* [To do]: Which lines in the records below contain the word "repeat"? Return each of them.

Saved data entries
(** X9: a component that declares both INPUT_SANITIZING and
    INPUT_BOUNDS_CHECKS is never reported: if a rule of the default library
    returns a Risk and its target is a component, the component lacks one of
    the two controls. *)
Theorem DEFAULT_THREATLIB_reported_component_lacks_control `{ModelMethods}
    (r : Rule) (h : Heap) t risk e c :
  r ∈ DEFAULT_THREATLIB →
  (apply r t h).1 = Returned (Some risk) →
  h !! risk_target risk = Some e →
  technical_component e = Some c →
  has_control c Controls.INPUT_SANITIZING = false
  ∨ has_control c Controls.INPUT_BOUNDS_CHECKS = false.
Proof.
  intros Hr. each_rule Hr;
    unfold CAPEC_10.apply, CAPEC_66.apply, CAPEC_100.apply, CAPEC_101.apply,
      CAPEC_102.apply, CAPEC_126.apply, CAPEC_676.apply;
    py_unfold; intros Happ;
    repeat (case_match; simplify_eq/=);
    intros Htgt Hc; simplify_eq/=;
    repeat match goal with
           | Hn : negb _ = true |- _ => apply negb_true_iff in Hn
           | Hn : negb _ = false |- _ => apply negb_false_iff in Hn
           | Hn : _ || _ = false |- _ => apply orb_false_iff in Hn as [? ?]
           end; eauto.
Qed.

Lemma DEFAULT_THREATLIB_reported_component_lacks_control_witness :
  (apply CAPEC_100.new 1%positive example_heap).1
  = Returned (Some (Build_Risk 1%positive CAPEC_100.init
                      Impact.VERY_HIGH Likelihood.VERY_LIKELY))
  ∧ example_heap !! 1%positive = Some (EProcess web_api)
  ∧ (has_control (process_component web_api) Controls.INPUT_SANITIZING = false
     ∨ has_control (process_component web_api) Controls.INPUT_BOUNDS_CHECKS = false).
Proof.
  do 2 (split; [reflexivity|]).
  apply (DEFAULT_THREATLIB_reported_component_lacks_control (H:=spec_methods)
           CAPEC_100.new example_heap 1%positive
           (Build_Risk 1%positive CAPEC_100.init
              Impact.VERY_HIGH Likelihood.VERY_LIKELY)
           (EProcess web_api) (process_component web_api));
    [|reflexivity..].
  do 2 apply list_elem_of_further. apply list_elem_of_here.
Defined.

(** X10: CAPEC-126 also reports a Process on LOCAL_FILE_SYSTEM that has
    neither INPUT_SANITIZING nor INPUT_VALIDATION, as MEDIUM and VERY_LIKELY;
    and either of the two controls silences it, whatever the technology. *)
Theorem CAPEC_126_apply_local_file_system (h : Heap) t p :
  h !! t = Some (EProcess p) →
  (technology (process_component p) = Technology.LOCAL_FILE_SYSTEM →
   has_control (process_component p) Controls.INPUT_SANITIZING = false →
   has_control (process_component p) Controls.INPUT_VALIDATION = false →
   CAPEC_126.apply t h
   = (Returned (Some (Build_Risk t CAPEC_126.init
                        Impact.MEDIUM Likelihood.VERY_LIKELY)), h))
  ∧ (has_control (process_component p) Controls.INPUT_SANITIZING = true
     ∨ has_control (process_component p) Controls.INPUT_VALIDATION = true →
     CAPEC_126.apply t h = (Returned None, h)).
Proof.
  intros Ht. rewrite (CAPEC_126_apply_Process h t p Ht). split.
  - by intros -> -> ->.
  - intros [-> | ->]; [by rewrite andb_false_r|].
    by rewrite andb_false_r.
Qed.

* [Answer for this exercise]:
    repeat (case_match; simplify_eq/=);
    repeat match goal with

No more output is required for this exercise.